MarketWatch writes Obama issues fresh sales pitch for stimulus plan:

“There is no doubt that the cost of this plan will be considerable,” Obama said in a speech at George Mason University in suburban Virginia.
But, said the president-elect, “if nothing is done, this recession could linger for years.” Read the speech.
Obama has made a stimulus plan the centerpiece of his incoming administration, calling for a huge spending and tax-cut plan worth about $800 billion. His aim is to create or save at least 3 million jobs over the next few years.
“I don’t believe it’s too late to change course, but it will be if we don’t take dramatic action as soon as possible,” Obama said, telling congressional leaders he wants to work with them on days, nights and weekends to get a plan passed “in the next few weeks.”
Obama said the consequences of inaction would be grim.

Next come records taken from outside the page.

(** * Guess scoring and challenge progress of claude-artifact-runner

    A shallow embedding of

    - the four [renderGuessRow] functions of the spelling flash-card
      components (the letter-count variant with its two passes, and the
      three variants that colour every cell on its own), and
    - the day bookkeeping of the challenge tracker ([startChallenge],
      [completeTask], [uncompleteTask], [advanceDay]), its task lists
      ([getUserDayTasks]) and the counters of [getCompletionRate], and
    - what the flash-card components compute beside the rows: the test
      that accepts a guess, the leaderboard, the choice of the word of a
      round, the feedback on a misspelt word and the raising of the
      target length.

    Strings are lists of 8-bit characters; [s !! i] is the JavaScript
    [s[i]], [None] standing for [undefined].  Case conversion is the one
    JavaScript performs on ASCII text: it maps the letters A-Z and a-z
    onto each other and leaves every other character alone, so that
    [String.prototype.toLowerCase] acts character by character.  The
    words of the game and the letters of its keyboard are ASCII.

    The letter-count scorer, the test that accepts a guess, the rows
    coloured cell by cell and the feedback are embedded a second time
    over lists of UTF-16 code units ([Utf16], [Utf16Word], [Utf16Pair],
    [Utf16Feedback]), with the lower-casing of JavaScript left as an
    arbitrary function on strings.  Outside ASCII it depends on the
    letters around a letter and may change the length of a string, and
    the code applies it to the target as a whole and to the guess one
    unit at a time; what the two must share for a statement to hold is
    then a hypothesis of the statement. *)

From Stdlib Require Import ZArith Ascii String Lia.
From stdpp Require Import base option list gmap strings sorting pretty.

Local Open Scope Z_scope.

(** ** JavaScript strings *)

Module JS.

Definition is_upper (c : ascii) : bool :=
  (65 <=? N_of_ascii c)%N && (N_of_ascii c <=? 90)%N.

(** [c.toLowerCase()] for a one-character string. *)
Definition lower (c : ascii) : ascii :=
  if is_upper c then ascii_of_N (N_of_ascii c + 32) else c.

Definition toLowerCase (s : list ascii) : list ascii := lower <$> s.

(** A string literal as a list of characters. *)
Definition str (s : string) : list ascii := list_ascii_of_string s.

End JS.

(** ** Cells of a guess row *)

Module Render.

(** The colour classes a cell of a guess row is given (the text colour
    that comes with each is left out); [NoClass] is the empty class
    string. *)
Inductive CellClass : Type :=
| NoClass
| BgGreen500
| BgYellow500
| BgGray400
| BgGray300
| BgRed500.

#[global] Instance CellClass_eq_dec : EqDecision CellClass.
Proof. solve_decision. Defined.

End Render.

(** ** The letter-count variant of [renderGuessRow]

    [SpellingFlashCardGame], first component of the flash-card file: the
    row of a guess is coloured from [matchStatus], which two passes over
    the cells fill in. *)

Module Histogram.

(** The strings stored in [matchStatus]; ['none'] is the filler of
    [new Array(totalCells).fill('none')]. *)
Inductive MatchStatus : Type :=
| StNone
| Correct
| WrongPosition
| Incorrect.

#[global] Instance MatchStatus_eq_dec : EqDecision MatchStatus.
Proof. solve_decision. Defined.

(** The state [currentPair] of the component. *)
Record WordPair : Type := { word : list ascii; pattern : list ascii }.

(** [guess[i]?.toLowerCase()]: [None] is [undefined]. *)
Definition guessLower (guess : list ascii) (i : nat) : option ascii :=
  JS.lower <$> (guess !! i).

(** [guess[i]?.toLowerCase() || '']: [None] is the empty string.  A
    one-character string is never falsy, so only [undefined] is
    replaced. *)
Definition guessedLetter (guess : list ascii) (i : nat) : option ascii :=
  guessLower guess i.

(** [guessedLetter === targetLetter], where [guessedLetter] is a string
    (empty or of one character) and [targetLetter] a one-character
    string or [undefined]: the empty string is equal to neither. *)
Definition strictEq (guessed target : option ascii) : bool :=
  match guessed, target with
  | Some g, Some t => bool_decide (g = t)
  | _, _ => false
  end.

(** [letterCounts.get(letter) || 0]. *)
Definition getOr0 (letterCounts : gmap ascii Z) (letter : ascii) : Z :=
  default 0 (letterCounts !! letter).

(** Body of the loop that counts the letters of the target outside the
    exact matches.  [guess[i]?.toLowerCase() !== targetWord[i]] compares
    [undefined] or a one-character string with a one-character string. *)
Definition countStep (guess targetWord : list ascii)
    (letterCounts : gmap ascii Z) (i : nat) : gmap ascii Z :=
  match targetWord !! i with
  | Some letter =>
      if bool_decide (guessLower guess i ≠ Some letter)
      then <[letter := getOr0 letterCounts letter + 1]> letterCounts
      else letterCounts
  | None => letterCounts
  end.

Definition countLetters (guess targetWord : list ascii) : gmap ascii Z :=
  foldl (countStep guess targetWord) ∅ (seq 0 (length targetWord)).

(** Body of the loop that marks the exact matches.  Every index the
    loops write at is below [totalCells], the length of [matchStatus],
    so the array never grows. *)
Definition markStep (guess targetWord : list ascii)
    (matchStatus : list MatchStatus) (i : nat) : list MatchStatus :=
  if strictEq (guessedLetter guess i) (targetWord !! i)
  then <[i := Correct]> matchStatus
  else matchStatus.

Definition markCorrect (guess targetWord : list ascii) (totalCells : nat)
    : list MatchStatus :=
  foldl (markStep guess targetWord) (replicate totalCells StNone)
        (seq 0 totalCells).

(** Body of the second pass.  [letterCounts.get(g) > 0] is false when
    the key is missing ([undefined > 0]). *)
Definition secondStep (guess : list ascii)
    (st : list MatchStatus * gmap ascii Z) (i : nat)
    : list MatchStatus * gmap ascii Z :=
  let '(matchStatus, letterCounts) := st in
  if bool_decide (matchStatus !! i = Some Correct) then st
  else
    match guessedLetter guess i with
    | Some g =>
        match letterCounts !! g with
        | Some n =>
            if 0 <? n
            then (<[i := WrongPosition]> matchStatus,
                  <[g := n - 1]> letterCounts)
            else (<[i := Incorrect]> matchStatus, letterCounts)
        | None => (<[i := Incorrect]> matchStatus, letterCounts)
        end
    | None => (<[i := Incorrect]> matchStatus, letterCounts)
    end.

Definition secondPass (guess : list ascii) (totalCells : nat)
    (st : list MatchStatus * gmap ascii Z)
    : list MatchStatus * gmap ascii Z :=
  foldl (secondStep guess) st (seq 0 totalCells).

(** [matchStatus] as it stands when the row is drawn. *)
Definition matchStatusOf (w guess : list ascii) : list MatchStatus :=
  let totalCells := Nat.max (length w) (length guess) in
  let targetWord := JS.toLowerCase w in
  let letterCounts := countLetters guess targetWord in
  let matchStatus := markCorrect guess targetWord totalCells in
  fst (secondPass guess totalCells (matchStatus, letterCounts)).

(** The class of cell [index] of the row: the [switch] over
    [matchStatus[index]], with [guess[index] || ""] telling a wrong
    letter from an empty place. *)
Definition cellClass (matchStatus : list MatchStatus) (guess : list ascii)
    (index : nat) : Render.CellClass :=
  match matchStatus !! index with
  | Some Correct => Render.BgGreen500
  | Some WrongPosition => Render.BgYellow500
  | Some Incorrect =>
      match guess !! index with
      | Some _ => Render.BgGray400
      | None => Render.BgRed500
      end
  | _ => Render.NoClass
  end.

Definition rowClasses (matchStatus : list MatchStatus)
    (guess : list ascii) : list Render.CellClass :=
  cellClass matchStatus guess <$> seq 0 (length matchStatus).

(** [renderGuessRow]: [None] is the [null] returned when there is no
    current pair or its word is empty; otherwise the status of every
    cell of the row. *)
Definition renderGuessRow (currentPair : option WordPair)
    (guess : list ascii) : option (list MatchStatus) :=
  match currentPair with
  | None => None
  | Some p =>
      match word p with
      | [] => None
      | _ :: _ => Some (matchStatusOf (word p) guess)
      end
  end.

(** The scorer on a target word: a current pair holding that word. *)
Definition classify (target guess : list ascii)
    : option (list MatchStatus) :=
  renderGuessRow (Some {| word := target; pattern := [] |}) guess.

End Histogram.

(** ** Counting positions

    The properties of the scorer count positions: the cells of a row
    that carry some status, the places of a letter in a word. *)

(** Number of indices below [k] at which [P] holds. *)
Fixpoint countUpto (P : nat → bool) (k : nat) : nat :=
  match k with
  | O => O
  | S k' => (countUpto P k' + (if P k' then 1 else 0))%nat
  end.

(** Number of places of the character [c] in [s]. *)
Definition occurrences (c : ascii) (s : list ascii) : nat :=
  length (filter (λ x, x = c) s).

Module Scoring.
Import Histogram.

(** Cell [i] is an exact match: the test of the first marking loop. *)
Definition exactAt (guess targetWord : list ascii) (i : nat) : bool :=
  strictEq (guessedLetter guess i) (targetWord !! i).

(** Place [i] of the target holds [c] and is not matched exactly: the
    places the counting loop adds up. *)
Definition unmatchedAt (guess targetWord : list ascii) (c : ascii)
    (i : nat) : bool :=
  bool_decide (targetWord !! i = Some c)
  && bool_decide (guessLower guess i ≠ Some c).

(** Place [i] of the target holds [c] and the guess has the same
    letter there. *)
Definition matchedAt (guess targetWord : list ascii) (c : ascii)
    (i : nat) : bool :=
  bool_decide (targetWord !! i = Some c)
  && bool_decide (guessLower guess i = Some c).

(** Cell [i] is marked ['wrong-position'] and its guessed letter,
    lower-cased, is [c]. *)
Definition wrongAt (ms : list MatchStatus) (guess : list ascii)
    (c : ascii) (i : nat) : bool :=
  bool_decide (ms !! i = Some WrongPosition)
  && bool_decide (guessedLetter guess i = Some c).

(** Cell [i] is marked ['correct'] and its guessed letter, lower-cased,
    is [c]. *)
Definition correctAt (ms : list MatchStatus) (guess : list ascii)
    (c : ascii) (i : nat) : bool :=
  bool_decide (ms !! i = Some Correct)
  && bool_decide (guessedLetter guess i = Some c).

(** What is left of the count of the guessed letter of cell [i] when
    the second pass reaches it: the count [lc0] the pass started from,
    less the cells before [i] that took the letter. *)
Definition leftAt (ms : list MatchStatus) (guess : list ascii)
    (lc0 : gmap ascii Z) (g : ascii) (i : nat) : Z :=
  getOr0 lc0 g - Z.of_nat (countUpto (wrongAt ms guess g) i).

(** The test of the second pass at cell [i], read off the finished
    row. *)
Definition takesLetter (ms : list MatchStatus) (guess : list ascii)
    (lc0 : gmap ascii Z) (i : nat) : bool :=
  match guessedLetter guess i with
  | Some g => 0 <? leftAt ms guess lc0 g i
  | None => false
  end.

(** The state of the second pass after [k] cells, started on the row
    [ms1] with the counts [lc0]: the cells from [k] on are untouched,
    the cells before [k] are final, and the counts are what the cells
    before [k] have left. *)
Definition secondInv (guess : list ascii) (n : nat)
    (ms1 : list MatchStatus) (lc0 : gmap ascii Z) (k : nat)
    (st : list MatchStatus * gmap ascii Z) : Prop :=
  length st.1 = n
  ∧ (∀ i, (k ≤ i)%nat → st.1 !! i = ms1 !! i)
  ∧ (∀ i, (i < k)%nat → (i < n)%nat →
       st.1 !! i =
         Some (if bool_decide (ms1 !! i = Some Correct) then Correct
               else if takesLetter st.1 guess lc0 i then WrongPosition
               else Incorrect))
  ∧ (∀ c, getOr0 st.2 c = leftAt st.1 guess lc0 c k)
  ∧ (∀ c, 0 ≤ getOr0 st.2 c).

(** Cells marked ['correct'] or ['wrong-position'] whose guessed letter
    is [c], letters compared without regard to case. *)
Definition credited (c : ascii) (ms : list MatchStatus)
    (guess : list ascii) : nat :=
  countUpto (λ i, correctAt ms guess (JS.lower c) i
                  || wrongAt ms guess (JS.lower c) i)
            (length ms).

(** Places of the letter [c] in the target, without regard to case. *)
Definition letterCount (c : ascii) (target : list ascii) : nat :=
  occurrences (JS.lower c) (JS.toLowerCase target).

End Scoring.

(** ** The classifications of the specification *)

Module Spec.

Inductive Classification : Type :=
| correct
| present_elsewhere
| absent.

#[global] Instance Classification_eq_dec : EqDecision Classification.
Proof. solve_decision. Defined.

(** The statuses of the code under the names of the specification;
    the filler ['none'] is no classification. *)
Definition ofStatus (s : Histogram.MatchStatus) : option Classification :=
  match s with
  | Histogram.StNone => None
  | Histogram.Correct => Some correct
  | Histogram.WrongPosition => Some present_elsewhere
  | Histogram.Incorrect => Some absent
  end.

End Spec.

(** ** The marks of the code under the names of the specification *)

Module Simulation.
Import Spec.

He said unemployment could reach double digits, the economy could lose $1 trillion, or $12,000 for a family of four. He warned that fewer young Americans would be able to go to college or receive adequate job-training. He predicted the nation could lose its competitve edge.
“In short, a bad situation could become dramatically worse,” the President-elect said.
But Obama faces the challenge of stimulating the economy while trying to keep Washington’s budget deficit under control — a prospect that he acknowledges isn’t possible in the short term. Aware of the dangers, he and his team of economic advisers are studying ways to lessen the flow of red ink in years to come.
While there is agreement on the need to stimulate the economy, some Republicans are differing with Obama over the size of the package and the efficacy of the proposed tax cuts. About 40% of the stimulus plan, or $300 billion, would be taken up by tax cuts. About a third of those cuts would go to businesses in an effort to spur new investments.
Obama is calling for a central role for the government in the recovery, but he also said Thursday that the financial system needs to be overhauled and that Wall Street wrongdoers must be caught before they can do any damage.

Obama will be inaugurated as the 44th president on Jan. 20.

In essence, this is what Obama said in his speech:

We need to change course immediately. We will do this by spending enormous sums of money. (…like we have been doing for decades.)

We need to cut taxes. We will do this and at the same time spend more than we ever have. (… by borrowing more money from China.)

We need to prevent bubble and bust cycles. We will do this by getting people to borrow money again, consumers to spend more, and banks to lend more. (…which caused the bubble in the first place.)

So far President-elect Obama has absolutley no idea how to battle the crisis. He is surrounded by a group of clueless fools who are outbidding each other with horrible recommendations.